A Geometric Study of Superintegrable Systems

TL;DR

This paper uses invariant theory and geometric methods to classify superintegrable systems, revealing how their parameters relate to geometric structures and analyzing the separability of the TTW system.

Contribution

It introduces an intrinsic geometric classification of superintegrable potentials using invariant theory, and characterizes the separability properties of the TTW system.

Findings

Fewer parameters in the SW potential correspond to more complex geometric structures.

Only for k=±1 does the TTW system admit orthogonal separation in Cartesian and polar coordinates.

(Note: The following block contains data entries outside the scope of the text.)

(** * The lab-results portal client (crawler.py), embedded in Rocq

    The development follows [LabCrawler] of crawler.py: the string
    primitives of Python the crawler relies on, the document tree that
    BeautifulSoup hands back, the HTTP session as an explicit interface,
    and the four operations [login], [check_results], [get_pdf_link] and
    [download_pdf] written in a small state-and-exception monad. *)

From Stdlib Require Import String Ascii List Bool Arith Lia.
Import ListNotations.
Open Scope string_scope.
Open Scope list_scope.
Open Scope nat_scope.

(** ** Python strings

    A [str] (and a [bytes]) is a [string]: one [ascii] per character, the
    code points U+0000 to U+00FF. *)

Module PyStr.

Definition code (c : ascii) : nat := nat_of_ascii c.

(** [str.lower] on one character: A-Z, and the Latin-1 capitals
    U+00C0..U+00DE without the multiplication sign U+00D7. *)
Definition lower_char (c : ascii) : ascii :=
  let n := code c in
  if ((65 <=? n) && (n <=? 90)) || ((192 <=? n) && (n <=? 222) && negb (n =? 215))
  then ascii_of_nat (n + 32)
  else c.

Fixpoint lower (s : string) : string :=
  match s with
  | EmptyString => EmptyString
  | String c s' => String (lower_char c) (lower s')
  end.

(** [str.isspace] on one character. *)
Definition isspace (c : ascii) : bool :=
  let n := code c in
  ((9 <=? n) && (n <=? 13)) || ((28 <=? n) && (n <=? 32)) || (n =? 133) || (n =? 160).

(** [s.startswith(p)] *)
Fixpoint startswith (p s : string) : bool :=
  match p, s with
  | EmptyString, _ => true
  | String a p', String b s' => Ascii.eqb a b && startswith p' s'
  | String _ _, EmptyString => false
  end.

(** [needle in hay] *)
Fixpoint contains (needle hay : string) : bool :=
  startswith needle hay ||
  match hay with
  | EmptyString => false
  | String _ hay' => contains needle hay'
  end.

Fixpoint rev_acc (s acc : string) : string :=
  match s with
  | EmptyString => acc
  | String c s' => rev_acc s' (String c acc)
  end.
(** * Dynamic mode decomposition utilities (src/utils.py)

    A shallow embedding of [hankel], [dmd], [solve_regression] and [pinv].

    Dense tensors are modelled the way TensorFlow stores them: a shape and a
    row-major buffer.  Every TensorFlow operation the program calls is given
    by its output shape and its element map.  The three LAPACK-backed
    primitives the program delegates to ([tf.linalg.svd], [tf.linalg.eig],
    [tf.linalg.inv]) are a parameter of the development (record [backend]);
    scalar arithmetic is a parameter too (record [scalars]), and the
    algebraic results are stated for scalars that obey the laws of exact
    arithmetic (record [scalar_laws]). *)

From Stdlib Require Import String Arith Lia ZArith Bool QArith Qcanon Ring Field Lqa.
From Stdlib Require Import List.
Import ListNotations.

Set Implicit Arguments.

#[local] Close Scope Q_scope.
#[local] Close Scope Qc_scope.
#[local] Open Scope nat_scope.

(** ** Errors *)

Inductive result (A : Type) : Type :=
| Ok (a : A)
| Err (msg : string).

Arguments Ok {A} a.
Arguments Err {A} msg.

Definition bind {A B : Type} (r : result A) (k : A -> result B) : result B :=
  match r with
  | Ok a => k a
  | Err msg => Err msg
  end.

Notation "x <- c1 ;; c2" := (bind c1 (fun x => c2))
  (at level 61, c1 at next level, right associativity).
Notation "' pat <- c1 ;; c2" := (bind c1 (fun x => match x with pat => c2 end))
  (at level 61, pat pattern, c1 at next level, right associativity).

Definition is_ok {A : Type} (r : result A) : bool :=
  match r with Ok _ => true | Err _ => false end.

(** ** Dense tensors *)

Record tensor (A : Type) : Type := mkT { shape : list nat; data : list A }.

Definition numel (sh : list nat) : nat := fold_right Nat.mul 1 sh.

(** Row-major offset of a multi-index, and its inverse. *)
Fixpoint ravel (sh idx : list nat) : nat :=
  match sh, idx with
  | _ :: sh', i :: idx' => i * numel sh' + ravel sh' idx'
  | _, _ => 0
  end.

Fixpoint unravel (sh : list nat) (off : nat) : list nat :=
  match sh with
  | [] => []
  | _ :: sh' => (off / numel sh') :: unravel sh' (off mod numel sh')
  end.

Fixpoint in_bounds (sh idx : list nat) : bool :=
  match sh, idx with
  | [], [] => true
  | d :: sh', i :: idx' => (i <? d) && in_bounds sh' idx'
  | _, _ => false
  end.

Definition wf {A : Type} (t : tensor A) : Prop :=
  length (data t) = numel (shape t).

(** Reading at an index; [d] stands for a read outside the shape, which no
    index in bounds ever makes. *)
Definition get {A : Type} (d : A) (t : tensor A) (idx : list nat) : A :=
  if in_bounds (shape t) idx then nth (ravel (shape t) idx) (data t) d else d.

Definition tabulate {A : Type} (sh : list nat) (f : list nat -> A) : tensor A :=
  mkT sh (map (fun off => f (unravel sh off)) (seq 0 (numel sh))).

Definition tmap {A B : Type} (f : A -> B) (t : tensor A) : tensor B :=
  mkT (shape t) (map f (data t)).

(** Replace / read one component of an index or a shape. *)
Fixpoint set_nth (k : nat) (v : nat) (l : list nat) : list nat :=
  match l, k with
  | [], _ => []
  | _ :: l', 0 => v :: l'
  | x :: l', S k' => x :: set_nth k' v l'
  end.

Fixpoint shape_eqb (sh1 sh2 : list nat) : bool :=
  match sh1, sh2 with
  | [], [] => true
  | a :: sh1', b :: sh2' => (a =? b) && shape_eqb sh1' sh2'
  | _, _ => false
  end.

(** ** TensorFlow operations *)

Section Ops.

Variable A : Type.
Variable dflt : A.

(** [tf.reshape]: one dimension may be [-1] and is then inferred. *)
Definition infer_dims (total : nat) (dims : list Z) : result (list nat) :=
  if existsb (fun z => (z <? -1)%Z) dims then
    Err "reshape: negative dimension"
  else
    let known := numel (map Z.to_nat (filter (fun z => negb (z =? -1)%Z) dims)) in
    match length (filter (fun z => (z =? -1)%Z) dims) with
    | 0 => Ok (map Z.to_nat dims)
    | 1 =>
        if known =? 0 then Err "reshape: cannot infer the missing dimension"
        else Ok (map (fun z => if (z =? -1)%Z then total / known
                               else Z.to_nat z) dims)
    | _ => Err "reshape: only one dimension can be inferred"
    end.

Definition tf_reshape (t : tensor A) (dims : list Z) : result (tensor A) :=
  sh <- infer_dims (numel (shape t)) dims ;;
  if numel sh =? numel (shape t) then Ok (mkT sh (data t))
  else Err "reshape: number of elements does not match".

(** Python slice bounds on an axis of length [d]: [None] is the open end, a
    negative bound counts from the end, everything is clipped to [0, d]. *)
Definition clip (d : nat) (z : Z) : nat :=
  if (z <? 0)%Z then Z.to_nat (Z.of_nat d + z) else Nat.min (Z.to_nat z) d.

Definition slice_start (d : nat) (lo : option Z) : nat :=
  match lo with None => 0 | Some z => clip d z end.

Definition slice_stop (d : nat) (hi : option Z) : nat :=
  match hi with None => d | Some z => clip d z end.
(** * Hexalife: the wealth-driven hexagonal automaton of [src/gameLogic.ts]

    A shallow embedding of the pure core of the simulation (cell model,
    hexagonal topology, generation transition, grid editing) together with
    the properties its specification states about it.

    Modelling conventions.
    - A JavaScript [number] holding an age, a wealth, a rule, a row or a
      column is an integer of [Z]; additions are exact.
    - A [CellData[][]] is a list of rows, [list (list CellData)].  Reading
      [a[i]] outside [0 .. length-1] yields [undefined]; it is [idx a i =
      None] here.  Dereferencing [undefined] throws a [TypeError].
    - A width or a height is a natural number, the only lengths [Array(n)]
      accepts.
    - [density] and the values drawn from the random source are rationals;
      [<] on finite doubles is the order of the rationals they denote.
    - [toggleCell] and [setCell] are specified up to object identity of the
      grid they return, so these two run over a store of grids addressed by
      references. *)

From Stdlib Require Import ZArith QArith Lia.
From stdpp Require Import base option list gmap.

#[local] Set Warnings "-clear-no-such-hyp".

Close Scope Q_scope.
Open Scope Z_scope.

(** ** Outcomes of a JavaScript computation *)

Module Js.

(** What can go wrong in the fragment the program uses. *)
Inductive error : Set :=
| TypeError   (* a property of [undefined] is read or written *)
| NotDense.   (* execution goes on, but the array written to is no longer
                 a dense array of [{age, wealth}] records: an element is
                 stored past the end of a row or under a negative key, or
                 [{...undefined}] builds a record without fields *)

Inductive outcome (A : Type) : Type :=
| Ret (a : A)
| Err (e : error).
Arguments Ret {A} a.
Arguments Err {A} e.
(** StrategicTieDetector: every pattern is attached to a tie at an index
    [pos >= 3]. An after-sequence pattern follows two equal non-tie values
    [h[pos-2] = h[pos-1]], names that value, and records a run length of 2
    or 3; a before-reversal pattern has [h[pos+1]] and [h[pos+2]] in range,
    and records [h[pos-1]] and [h[pos+1]], both non-tie and different. *)
Theorem strategic_tie_shape (h : history) (p : Pattern) :
  In p (analyze_strategic_ties h) ->
  exists pos,
    position p = Some pos /\ 3 <= pos /\ pos < length h /\ nth_s h pos = "E"
    /\ ((ptype p = "strategic_tie_after_sequence"
         /\ nth_s h (pos - 2) = nth_s h (pos - 1) /\ nth_s h (pos - 1) <> "E"
         /\ sequence_color p = Some (nth_s h (pos - 1))
         /\ exists k, sequence_length p = Some k /\ 2 <= k <= 3)
        \/ (ptype p = "strategic_tie_before_reversal"
            /\ pos + 2 < length h
            /\ from_color p = Some (nth_s h (pos - 1)) /\ to_color p = Some (nth_s h (pos + 1))
            /\ nth_s h (pos - 1) <> "E" /\ nth_s h (pos + 1) <> "E"
            /\ nth_s h (pos - 1) <> nth_s h (pos + 1))).
Proof.
  unfold analyze_strategic_ties. intros H.
  destruct (Nat.ltb _ 8); [contradiction|].
  apply in_flat_map in H. destruct H as [pos [Hpos Hp]].
  apply filter_In in Hpos as [Hs He]. apply in_seq in Hs.
  apply String.eqb_eq in He.
  destruct (strategic_ties_at_spec h pos p ltac:(lia) Hp) as [A [B C]].
  exists pos. repeat split; try assumption; lia.
Qed.

Definition h_x2 : history := ["C"; "C"; "V"; "E"; "V"; "C"; "C"; "E"; "V"].

Definition tie_pat_x2 : Pattern :=
  mkPattern "strategic_tie_after_sequence" (7 # 10) "high" (qnat 75)
    None None None None None None (Some 7) (Some "C") (Some 2) None None.

Lemma strategic_tie_shape_witness :
  In tie_pat_x2 (analyze_strategic_ties h_x2)
  /\ exists pos,
    position tie_pat_x2 = Some pos /\ 3 <= pos /\ pos < length h_x2 /\ nth_s h_x2 pos = "E"
    /\ ((ptype tie_pat_x2 = "strategic_tie_after_sequence"
         /\ nth_s h_x2 (pos - 2) = nth_s h_x2 (pos - 1) /\ nth_s h_x2 (pos - 1) <> "E"
         /\ sequence_color tie_pat_x2 = Some (nth_s h_x2 (pos - 1))
         /\ exists k, sequence_length tie_pat_x2 = Some k /\ 2 <= k <= 3)
        \/ (ptype tie_pat_x2 = "strategic_tie_before_reversal"
            /\ pos + 2 < length h_x2
            /\ from_color tie_pat_x2 = Some (nth_s h_x2 (pos - 1))
            /\ to_color tie_pat_x2 = Some (nth_s h_x2 (pos + 1))
            /\ nth_s h_x2 (pos - 1) <> "E" /\ nth_s h_x2 (pos + 1) <> "E"
            /\ nth_s h_x2 (pos - 1) <> nth_s h_x2 (pos + 1))).
Proof.
  assert (I : In tie_pat_x2 (analyze_strategic_ties h_x2)) by (vm_compute; left; reflexivity).
  split; [exact I|]. exact (strategic_tie_shape h_x2 tie_pat_x2 I).
Defined.

(** *** Strength bounds *)

Lemma qnat_le (a b : nat) : a <= b -> (qnat a <= qnat b)%Q.
Proof. intros H. unfold qnat, Qle. simpl. lia. Qed.

Lemma qdiv_unit (a b : nat) : a <= b -> 0 < b -> (0 <= qdiv a b <= 1)%Q.
Proof.
  intros Hab Hb. unfold qdiv.
  assert (Pb : (0 < qnat b)%Q) by (unfold qnat, Qlt; simpl; lia).
  split.
  - apply Qle_shift_div_l; [exact Pb|]. rewrite Qmult_0_l. unfold qnat, Qle; simpl; lia.
  - apply Qle_shift_div_r; [exact Pb|]. rewrite Qmult_1_l. apply qnat_le, Hab.
Qed.

Lemma qmin_unit (a : Q) : (0 <= a)%Q -> (0 <= qmin a 1 <= 1)%Q.
Proof.
  intros H. unfold qmin. destruct (qlt_bool 1 a) eqn:E.
  - split; discriminate.
  - apply qlt_bool_false in E. split; assumption.
Qed.

Lemma count_CV_le (l : list string) : count_s "C" l + count_s "V" l <= length l.
Proof.
  induction l as [|x l IH]; [unfold count_s; simpl; lia|].
  rewrite !count_s_cons. simpl length.
  destruct (String.eqb "C" x) eqn:Ec; destruct (String.eqb "V" x) eqn:Ev; try lia.
  apply String.eqb_eq in Ec, Ev. congruence.
Qed.

Lemma length_last_n {A} (n : nat) (l : list A) : n <= length l -> length (last_n n l) = n.
Proof. intros H. unfold last_n. rewrite length_skipn. lia. Qed.

Definition unit_strength (p : Pattern) : Prop := (0 <= strength p <= 1)%Q.

Lemma micro_strength (h : history) (p : Pattern) :
  In p (analyze_micro_patterns h) -> unit_strength p.
Proof.
  unfold analyze_micro_patterns, unit_strength. intros H.
  destruct (Nat.ltb _ 6); [contradiction|].
  apply in_app_or in H. destruct H as [H|H].
  - destruct (Nat.leb 2 _); [|contradiction]. destruct H as [<-|[]]. simpl.
    apply qdiv_unit; [|lia]. unfold double_pattern_count.
    apply (filter_length_le _ [0; 2; 4]).
  - destruct (Nat.leb 6 _); [|contradiction].
    destruct (Nat.leb 4 _); [|contradiction]. destruct H as [<-|[]]. simpl.
    apply qdiv_unit; [|lia]. unfold micro_alternations.
    etransitivity; [apply filter_length_le|]. rewrite length_seq. lia.
Qed.

Lemma hidden_strength (h : history) (p : Pattern) :
  In p (detect_hidden_cycles h) -> unit_strength p.
Proof.
  unfold detect_hidden_cycles, unit_strength. intros H.
  destruct (Nat.ltb _ 12); [contradiction|].
  apply in_flat_map in H. destruct H as [L [_ Hp]].
  destruct (hidden_cycle_for_spec _ _ _ Hp) as [pat [n [_ [_ [_ [_ [_ [_ [_ [S _]]]]]]]]]].
  rewrite S. apply qmin_unit. unfold qdiv.
  apply Qle_shift_div_l; [unfold qnat, Qlt; simpl; lia|].
  rewrite Qmult_0_l. unfold qnat, Qle; simpl; lia.
Qed.

Lemma compensation_strength (h : history) (p : Pattern) :
  In p (analyze_compensation_patterns h) -> unit_strength p.
Proof.
  unfold analyze_compensation_patterns, unit_strength. intros H.
  destruct (Nat.ltb _ 20) eqn:N; [contradiction|]. apply Nat.ltb_ge in N.
  apply in_flat_map in H. destruct H as [W [HW Hp]].
  unfold compensation_window in Hp.
  destruct (Nat.leb W _) eqn:LW; [|contradiction]. apply Nat.leb_le in LW.
  assert (WP : 0 < W) by (simpl in HW; lia).
  pose proof (count_CV_le (last_n W (non_empate h))) as CV.
  rewrite length_last_n in CV by exact LW.
  assert (U : (0 <= qdiv (abs_diff (count_s "C" (last_n W (non_empate h)))
                                   (count_s "V" (last_n W (non_empate h)))) W <= 1)%Q)
    by (apply qdiv_unit; [unfold abs_diff; lia|exact WP]).
  apply in_app_or in Hp. destruct Hp as [Hp|Hp].
  - destruct (_ && _) eqn:A; [|contradiction]. destruct Hp as [<-|[]]. simpl.
    apply andb_true_iff in A as [A _]. apply qlt_bool_true in A.
    destruct U as [U0 U1]. split.
    + apply (Qplus_le_r _ _ (qdiv (abs_diff (count_s "C" (last_n W (non_empate h)))
                                          (count_s "V" (last_n W (non_empate h)))) W)).
      ring_simplify. apply Qle_trans with (1 # 10); [apply Qlt_le_weak, A|]. discriminate.
    + apply (Qplus_le_r _ _ (qdiv (abs_diff (count_s "C" (last_n W (non_empate h)))
                                          (count_s "V" (last_n W (non_empate h)))) W)).
      ring_simplify. rewrite Qplus_comm. apply Qplus_le_r with (z := -1%Q).
      ring_simplify. exact U0.
  - destruct (qlt_bool _ _); [|contradiction]. destruct Hp as [<-|[]]. exact U.
Qed.

Lemma ties_strength (h : history) (p : Pattern) :
  In p (analyze_strategic_ties h) -> unit_strength p.
Proof.
  unfold analyze_strategic_ties, unit_strength. intros H.
  destruct (Nat.ltb _ 8); [contradiction|].
  apply in_flat_map in H. destruct H as [pos [_ Hp]].
  unfold strategic_ties_at in Hp. destruct (Nat.leb 3 pos); [|contradiction].
  apply in_app_or in Hp. destruct Hp as [Hp|Hp].
  - destruct (_ && _); [|contradiction]. destruct Hp as [<-|[]]. split; discriminate.
  - destruct (_ && _); [|contradiction]. destruct (negb _); [|contradiction].
    destruct Hp as [<-|[]]. split; discriminate.
Qed.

The recursive Cartan method effectively derives joint invariants for classification.

Abstract

Superintegrable systems are classical and quantum Hamiltonian systems which enjoy much symmetry and structure that permit their solubility via analytic and even, algebraic means. They include such well-known and important models as the Kepler potential, Calogero-Moser model, and harmonic oscillator, as well as its integrable perturbations, for example, the Smorodinsky-Winternitz (SW) potential. Normally, the problem of classification of superintegrable systems is approached by considering associated algebraic, or geometric structures. To this end we invoke the invariant theory of Killing tensors (ITKT). Through the ITKT, and in particular, the recursive version of the Cartan method of moving frames to derive joint invariants, we are able to intrinsically characterise and interpret the arbitrary parameters appearing in the general form of the SW superintegrable potential. Specifically, we determine, using joint invariants, that the more general the geometric structure associated with the SW potential is, the fewer arbitrary parameters it admits. Additionally, we classify the multi-separability of a recently discovered superintegrable system which generalizes the SW potential and is dependent on an additional arbitrary parameter k, known as the Tremblay-Turbiner-Winternitz (TTW) system. We provide a proof that only for the case k=+/-1 does the general TTW system admit orthogonal separation of variables with respect to both Cartesian and polar coordinates.